(** * ccan/net: connection racer and dual-stack binder

    A shallow embedding of [ccan/net/net.c].  The operating system is an
    oracle answering every system call from the history of the calls made
    so far; the program threads the ambient [errno] and the call history
    through a small state-and-fault monad.  Stack arrays are lists indexed
    by the (32-bit unsigned) loop counter; an index outside the array is
    undefined behaviour and ends the run in [Undef]. *)

From Stdlib Require Import ZArith List Lia Bool.
From stdpp Require Import base numbers list.
Import ListNotations.
Open Scope Z_scope.

(** ** Constants of the system headers (Linux values) *)

Definition AF_INET : Z := 2.
Definition AF_INET6 : Z := 10.
Definition SOCK_STREAM : Z := 1.
Definition SOCK_SEQPACKET : Z := 5.
Definition O_NONBLOCK : Z := 2048.
Definition EINPROGRESS : Z := 115.
Definition POLLOUT : Z := 4.
Definition sizeof_sockaddr_in : Z := 16.
Definition sizeof_sockaddr_in6 : Z := 28.

(** We only handle IPv4 and IPv6 *)
Definition MAX_PROTOS : Z := 2.

(** [unsigned int] arithmetic wraps modulo 2^32. *)
Definition u32 (z : Z) : Z := z mod 2 ^ 32.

## Your objective
Show every line of the material above in which "Import" is present.

## Completed exercise
From Stdlib Require Import ZArith List Lia Bool.
From stdpp Require Import base numbers list.
Import ListNotations.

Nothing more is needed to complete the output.